2. Getting dental implants is a lengthy process. In order to get dental implants, your existing teeth, if present, need to be pulled. Your mouth then needs to heal for several weeks from that procedure before you have oral surgery to insert the titanium anchors that hold the porcelain "teeth" in place. This requires another healing process, from six to eight weeks, before the final porcelain teeth can be attached to the anchors.

3. Dental implants use space-age technology. The titanium used in most dental implants is the same material that is used by NASA in the space shuttles and guided missiles.
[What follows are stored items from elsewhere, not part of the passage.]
(** X13: with no token budget (or a negative one) and a termination hook
    that never flags a row, a loop over at least one row never ends: no
    amount of fuel makes it return. *)
Theorem X13_unbounded_loop_never_returns (cols fuel : nat) (st st' : @state G KVRow) :
  match max_tokens self with Some m => (m < 0)%Z | None => True end ->
  (forall rows, is_finished self rows = Ok (map (fun _ => false) rows)) ->
  shaped batch_size (npt + cols) st ->
  0 < batch_size ->
  Forall (eq false) (finished st) ->
  generate fuel self batch_size npt st <> Some (Ok st').
Proof.
  intros Hmax Hhook Hs Hpos Hfin Hg.
  destruct (generate_iterates self _ _ _ _ _ Hg) as [k [Hk [_ Hd]]].
  assert (Hinv : Forall (eq false) (finished st')).
  { clear Hg Hd Hs. induction Hk as [st|k st st1 st2 _ Hb _ IH]; [exact Hfin|].
    apply IH. apply loop_body_pass in Hb.
    destruct Hb as [next flags _ _ _ _ _ _ _ _ Hflags Hput _ _].
    rewrite Hhook in Hflags. injection Hflags as <-.
    apply index_put_Ok in Hput as (_ & _ & _ & Hall & _).
    apply Hall; [exact Hfin|]. apply Forall_map. apply Forall_true. reflexivity. }
  pose proof (iterates_shaped self _ _ _ _ _ Hk _ Hs) as (Ht & _ & Hf & Hrt & _).
  unfold loop_done in Hd. apply orb_prop in Hd as [Hall|Hm].
  - destruct (finished st') as [|b fin]; [simpl in Hf; lia|].
    inversion_clear Hinv as [|? ? Hb _]. subst b. discriminate Hall.
  - destruct (max_tokens self) as [m|]; [|discriminate]. apply Z.eqb_eq in Hm.
    destruct (token_ids st') as [|r rows]; simpl in Hm; [simpl in Ht|]; try lia.
    inversion_clear Hrt as [|? ? Hr _]. lia.
Qed.

(** X16: at every pass of an invocation the token slice and the mask slice
    handed to the model have one row per active sequence and the same
    number of columns, the prompt length plus the passes made. *)
Theorem X16_forward_slices_are_aligned (cols k : nat) (st st' : @state G KVRow) :
  shaped batch_size cols st ->
  iterates self batch_size npt k st st' ->
  length (fst (fst (forward_args st'))) = num_unfinished st' /\
  length (snd (fst (forward_args st'))) = num_unfinished st' /\
  Forall (fun r => length r = cols + k) (fst (fst (forward_args st'))) /\
  Forall (fun r => length r = cols + k) (snd (fst (forward_args st'))).
Proof.
  intros Hs Hk.
  pose proof (iterates_shaped self _ _ _ _ _ Hk _ Hs) as (Ht & Hm & Hf & Hrt & Hrm).
  unfold forward_args, num_unfinished. cbn [fst snd].
  rewrite !length_select by (rewrite length_map; lia).
  repeat split; try reflexivity; now apply Forall_select.
Qed.

(** X7: with the [is_finished] of the base class, which raises
    [NotImplementedError], a pass whose shapes fit raises that exception, and
    a call returns a completion only if the loop ends before its first pass:
    the completion is then the decoding of the starting state. *)
Theorem X7_base_is_finished_stops_every_pass :
  (forall rows, is_finished self rows = Raise NotImplementedError) ->
  (forall cols (st : @state G KVRow),
     shaped batch_size cols st ->
     batch_shape (proposal self npt st) = [num_unfinished st] ->
     loop_body self batch_size npt st = Raise NotImplementedError) /\
  (forall fuel entropy p samples g res,
     call fuel self entropy p samples g = Some (Ok res) ->
     exists bs n (st0 : @state G KVRow),
       initial self entropy p samples g = Ok (bs, n, st0) /\
       loop_done self n st0 = true /\
       res = finish self n st0).
Proof.
  intros Hhook. split.
  - intros cols st Hs Hshape.
    now apply (loop_body_hook_raises self batch_size npt cols st NotImplementedError).
  - intros fuel entropy p samples g res Hcall. unfold call in Hcall.
    destruct (initial self entropy p samples g) as [[[bs n] st0]|e]; [|discriminate].
    destruct (generate fuel self bs n st0) as [[st'|e]|] eqn:Hgen; try discriminate.
    injection Hcall as <-.
    destruct (generate_iterates self _ _ _ _ _ Hgen) as [k [Hk [_ Hd]]].
    exists bs, n, st0. destruct Hk as [st0|k st0 st1 st2 _ Hb _].
    + repeat split; assumption.
    + apply loop_body_pass in Hb.
      destruct Hb as [next flags _ _ _ _ _ _ _ _ Hflags _ _ _].
      rewrite Hhook in Hflags. discriminate Hflags.
Qed.

End LoopExtras.

(** * Further properties of the call *)

Lemma data_squeeze0 {A : Type} (t : tensor A) : data (squeeze0 t) = data t.
Proof. unfold squeeze0. now destruct (shape t) as [|[|[|n]] s]. Qed.

Lemma squeeze0_matrix {A : Type} (P L : nat) (d : list A) :
  shape (squeeze0 (mkTensor [P; L] d)) <> [] /\
  numel (batch_shape (squeeze0 (mkTensor [P; L] d))) = P /\
  List.last (shape (squeeze0 (mkTensor [P; L] d))) 0 = L.
Proof.
  unfold squeeze0, batch_shape. destruct P as [|[|P]]; simpl;
    repeat split; try discriminate; lia.
Qed.

Lemma concat_replicate_concat {A : Type} (n : nat) (rows : list (list A)) :
  concat (replicate n (concat rows)) = concat (concat (replicate n rows)).
Proof.
  induction n as [|n IH]; simpl; [reflexivity|]. now rewrite concat_app, IH.
Qed.

Lemma Forall_concat_replicate {A : Type} (P : A -> Prop) (n : nat) (l : list A) :
  Forall P l -> Forall P (concat (replicate n l)).
Proof.
  intros Hl. induction n as [|n IH]; simpl; [constructor|].
  apply Forall_app. split; assumption.
Qed.

Lemma length_concat_rows {A : Type} (n : nat) (R : list (list A)) :
  Forall (fun r => length r = n) R -> length (concat R) = length R * n.
Proof.
  induction 1 as [|r R Hr _ IH]; simpl; [reflexivity|].
  rewrite length_app, IH, Hr. reflexivity.
Qed.

Section CallExtras.
Context {G : Type} `{Generator G} `{Functional} `{FloatFormat} {KVRow : Type}.
Variable self : Sequence KVRow.

(** The code before the loop when every check passes. *)
Lemma initial_exact (entropy : Z) (p : prompt) (samples : nat) (g : option G)
    (tok0 mask0 : tensor Z) (bs n : nat) :
  encode (tokenizer (model self)) p = (tok0, mask0) ->
  shape (squeeze0 tok0) <> [] ->
  bs = samples * numel (batch_shape (squeeze0 tok0)) ->
  n = List.last (shape (squeeze0 tok0)) 0 ->
  samples * length (data tok0) = bs * n ->
  samples * length (data mask0) = bs * n ->
  initial self entropy p samples g
  = Ok (bs, n,
        mkState (rows_of bs n (concat (replicate samples (data tok0))))
                (rows_of bs n (concat (replicate samples (data mask0))))
                (replicate bs false) None
                (match g with Some g => g | None => manual_seed entropy end)).
Proof.
  intros Henc Hne -> -> Ht Hm. unfold initial. rewrite Henc.
  destruct (shape (squeeze0 tok0)) as [|d ds] eqn:Hshape; [contradiction|].
  unfold reshape, broadcast_to. cbn [data shape].
  rewrite !length_concat_replicate, !data_squeeze0.
  change (numel [samples * numel (batch_shape (squeeze0 tok0)); List.last (d :: ds) 0])
    with (samples * numel (batch_shape (squeeze0 tok0)) * (List.last (d :: ds) 0 * 1)).
  rewrite Nat.mul_1_r.
  rewrite (proj2 (Nat.eqb_eq _ _) Ht), (proj2 (Nat.eqb_eq _ _) Hm). cbn [bind].
  unfold matrix_rows, batch_shape, last_dim. cbn [shape data removelast List.last numel fold_right].
  rewrite !Nat.mul_1_r. reflexivity.
Qed.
4. You're never too young or too old to get implants. As long as your mouth is healthy, there is no age restriction on who can get implants. They are as well-suited for a teenager as for an octogenarian.

5. Not all implants are created alike. There are several different types of implants on the market today. Be sure to discuss the advantages and disadvantages of each with your dentist before making a final decision.

6. Chronic health conditions and lifestyle choices can hamper your implant success rate. Health conditions like diabetes and heart disease can decrease the likelihood that your implant surgery will be successful as can smoking. All of these things interfere with good circulation, which is critical for long-lasting, complication-free implants. Other conditions, such as leukemia and anemia, which compromise a person's general health, may make a person a poor candidate for implants.

If you're considering getting dental implants, it's important to gather as much information as possible about these synthetic teeth so that you can make the best decision about how to improve your smile.